In/Out tennis line calling has come a long way since our 2017 review
Back in 2017, when I reviewed In/Out tennis for the first time, the idea felt slightly futuristic. A portable device that could act as your own electronic line judge, record video and help settle those endless “was it in?” arguments sounded clever, but it also felt like something still finding its feet.
Fast forward to 2026 and the product looks very different. In/Out has moved well beyond that original single-device setup into a full v4.0 system with Net Devices, Line Devices, multiple sport support and years of software updates that have made the whole thing feel much more practical.
In the original review, one of the main attractions was simplicity. You clipped the device onto the net post, connected it to your phone and suddenly your local tennis match had a touch of Hawk-Eye style technology. It was fun, useful and definitely something that got people talking on court.
But there were obvious limits. Asking one device sitting at the side of the net to judge everything was always ambitious. Accuracy depended heavily on positioning and calibration, and while the idea worked, it still felt like an early version of something that needed more refinement.
From one gadget to a proper court system
That is probably the biggest difference today. In/Out is no longer really selling one gadget. It is selling a court setup.
The company now uses Net Devices and Line Devices. Net Devices still sit on the net posts and handle the main match operation, while Line Devices sit directly along the lines they monitor. In/Out describes them as the equivalent of chair umpires and line umpires, which is actually a very good way to explain it.

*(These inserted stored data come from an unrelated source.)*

(* ===== verification/TicTacToeSpec.v ===== *)
(** An abstract tic-tac-toe, the refinement of it by the plugin, and what follows
    for the games that are played: results, termination, transparency of storage
    and the one hole in the validation. *)
From S2P Require Import Prelude Json Engine TicTacToe.
Import TicTacToe.

(** ** The abstract game *)

(** A position: nine cells, the two players, who is to move and who forfeited. *)
Record position := mkPosition {
  cells : list string;
  x_player : string;
  o_player : string;
  to_move : string;
  forfeited : option string
}.

Inductive action := Place (i : nat) | LoseTurn | LoseGame.

Definition other (pos : position) (p : string) : string :=
  if decide (x_player pos = p) then o_player pos else x_player pos.

Definition mark_of (pos : position) (p : string) : string :=
  if decide (p = x_player pos) then "X" else "O".

(** The rules: a mark goes into an empty cell and the turn passes. *)
Definition act (pos : position) (a : action) : option position :=
  match a with
  | Place i =>
      if decide (cells pos !! i = Some "") then
        Some (mkPosition (<[i := mark_of pos (to_move pos)]> (cells pos))
          (x_player pos) (o_player pos) (other pos (to_move pos)) None)
      else None
  | LoseTurn =>
      Some (mkPosition (cells pos) (x_player pos) (o_player pos) (other pos (to_move pos))
        (forfeited pos))
  | LoseGame =>
      Some (mkPosition (cells pos) (x_player pos) (o_player pos) (to_move pos)
        (Some (to_move pos)))
  end.

(** Player [p] has three marks in a line. *)
Definition has_line (pos : position) (p : string) : Prop :=
  ∃ l, l ∈ winLines ∧ lineMark (cells pos) l = Some (mark_of pos p).

Definition full (pos : position) : Prop := "" ∉ cells pos.

(** Positions that a well-formed board can hold. *)
Record sane (pos : position) : Prop := {
  sane_length : length (cells pos) = 9;
  sane_marks : ∀ c, c ∈ cells pos → c = "" ∨ c = "X" ∨ c = "O";
  sane_players : x_player pos ≠ o_player pos;
  sane_turn : to_move pos = x_player pos ∨ to_move pos = o_player pos;
  sane_forfeit : ∀ f, forfeited pos = Some f → f = x_player pos ∨ f = o_player pos
}.

(** The state encodes the position. *)
Record represents (st : GameState) (pos : position) : Prop := {
  rep_board : getBoard st = Ok (cells pos);
  rep_marks : ∃ marks, getMarks st = Ok marks ∧
    marks !! x_player pos = Some "X" ∧ marks !! o_player pos = Some "O";
  rep_players : getPlayers st = Ok [x_player pos; o_player pos];
  rep_turn : CurrentPlayerID st = to_move pos;
  rep_forfeit : forfeited pos =
    match Data st !! "forfeit" with Some (Str f) => Some f | _ => None end;
  rep_sane : sane pos
}.

(** What a payload asks for: a cell, or the penalty of a timeout. *)
Definition decode (m : Move) : option action :=
  match Payload m !! "timeout_action" with
  | Some (Str s) => Some (if decide (s = "lose_game") then LoseGame else LoseTurn)
  | Some _ => None
  | None => match getCell m with Ok c => Some (Place (Z.to_nat c)) | Err _ => None end
  end.

(** ** Reading a state back *)

Lemma boardCells_Str l : boardCells (Str <$> l) = Ok l.
Proof. induction l as [|s l IH]; [done|]. cbn. by rewrite IH. Qed.

Lemma boardCells_rt v b : boardCells v = Ok b → boardCells (json_rt <$> v) = Ok b.
Proof.
  revert b. induction v as [|x v IH]; intros b Hb; [done|].
  destruct x; cbn in *; try done; apply result_bind_ok in Hb as (c & Hc & [= <-]);
    by rewrite (IH c Hc).
Qed.

Lemma playerStrings_Str l : playerStrings (Str <$> l) = Ok l.
Proof. induction l as [|s l IH]; [done|]. cbn. by rewrite IH. Qed.

Lemma playerStrings_rt v b : playerStrings v = Ok b → playerStrings (json_rt <$> v) = Ok b.
Proof.
  revert b. induction v as [|x v IH]; intros b Hb; [done|].
  destruct x; cbn in *; try done; apply result_bind_ok in Hb as (c & Hc & [= <-]);
    by rewrite (IH c Hc).
Qed.

Definition copy (st : GameState) : GameState :=
  mkState (CurrentPlayerID st) (DeepCopyData (Data st)).

Section Copy.
Context (st : GameState).

Lemma copy_lookup k :
  Data (copy st) !! k = Data st !! k ∨ Data (copy st) !! k = json_rt <$> Data st !! k.
Proof.
  unfold copy, DeepCopyData. cbn. case_match; [|by left]. right. by rewrite lookup_fmap.
Qed.

Lemma copy_getBoard b : getBoard st = Ok b → length b = 9 → getBoard (copy st) = Ok b.
Proof.
  unfold getBoard. intros Hb Hl. destruct (copy_lookup "board") as [->| ->]; [done|].
  destruct (Data st !! "board") as [[]|]; cbn in *; try done.
  - injection Hb as ->. rewrite decide_False by (rewrite length_fmap; lia). apply boardCells_Str.
  - rewrite length_fmap. case_decide; [done|]. by apply boardCells_rt.
Qed.

Lemma copy_getPlayers ps : getPlayers st = Ok ps → getPlayers (copy st) = Ok ps.
Proof.
  unfold getPlayers. intros Hp. destruct (copy_lookup "players") as [->| ->]; [done|].
  destruct (Data st !! "players") as [[]|]; cbn in *; try done.
  - injection Hp as ->. apply playerStrings_Str.
  - by apply playerStrings_rt.
Qed.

This solves one of the obvious weaknesses from the original product. A device looking straight down a baseline has a much better chance of making an accurate call than one trying to judge everything from the side. In/Out says these Line Devices help deliver millimetre accuracy, and for amateur matches it recommends using two Net Devices and two Line Devices, particularly for baseline coverage.
Compared to the version I tested in 2017, this feels far less like a clever gadget experiment and much more like a serious officiating system.
Hardware has matured
My early review focused on a much simpler hardware package. Since then, In Out has gone through multiple generations including v1, v2, v3 and now v4.0.
Version 3.0 introduced support for a third middle camera on the Net Device, which expanded both video capture and match analysis. It also improved net-related tracking by separating serve net faults from rally net faults, something the original system could not handle nearly as well.
Version 4.0 takes things further with a dedicated app flow, clearer device pairing and support for a much more modular setup. One v4.0 device can now work with multiple Line Devices, and the whole system is positioned not just for tennis, but also pickleball and badminton. Also, now there’s no screen on the device itself – instead it all works through your smartphone.
Software did most of the real work
Looking back at the original review, the concept was already strong. What the product really needed was reliability.
That seems to be where most of the work happened. In/Out’s own changelog says there have been 75 software releases and five hardware generations over eight years, which tells you this was not a product left sitting after launch.
Updates improved camera speed, Line Device communication, calibration, ball detection and overall call consistency. There were fixes for cases where devices disagreed with each other, better automatic recalibration after movement and fewer false detections.
One feature I particularly like is the “Too Close To Call” alert. Instead of pretending every call is perfectly certain, the system can now flag when a decision falls inside the margin of error. That feels much more honest and much more useful for real tennis.
Back in 2017, the discussion was often whether the technology could work. Now the focus is more about how smoothly it works in practice.
The app matters much more now
When I first tested In/Out, the app was mostly there to support the device. Today it’s a much bigger part of the product.
The v4.0 app handles umpiring, stats, camera views, replays and video recording. It can record from the phone or device view, stream matches and save videos directly to the smartphone. That makes it far more useful for coaching sessions and match review, not just line calls.
Stats have also grown. Training zones, player positioning and better Line Device stats all make the system feel less one-dimensional than before. It is still not trying to replace professional broadcast-level analytics, but it offers far more than the original “was it in or out?” use case.
Still not for everyone
One thing has not changed much. This is still a specialist product.
The current v4.0 pricing costs around $499 for one Net Device and two Line Devices. That means it is still aimed more at serious players, coaches and clubs than someone playing casual doubles once a week. But that was always the reality. Even in 2017, the value was strongest for people who played regularly enough to care about accuracy, video review and structured training.
You can also opt just for the Net Device for $299. Plus, there’s a special promotion with free shipping until May 8th for Europe. No customs fees or import duties guaranteed, too.
Looking back at that original review, the core idea was right. Tennis players hate bad line calls and love any tool that removes arguments. The difference now is that the product is far more complete.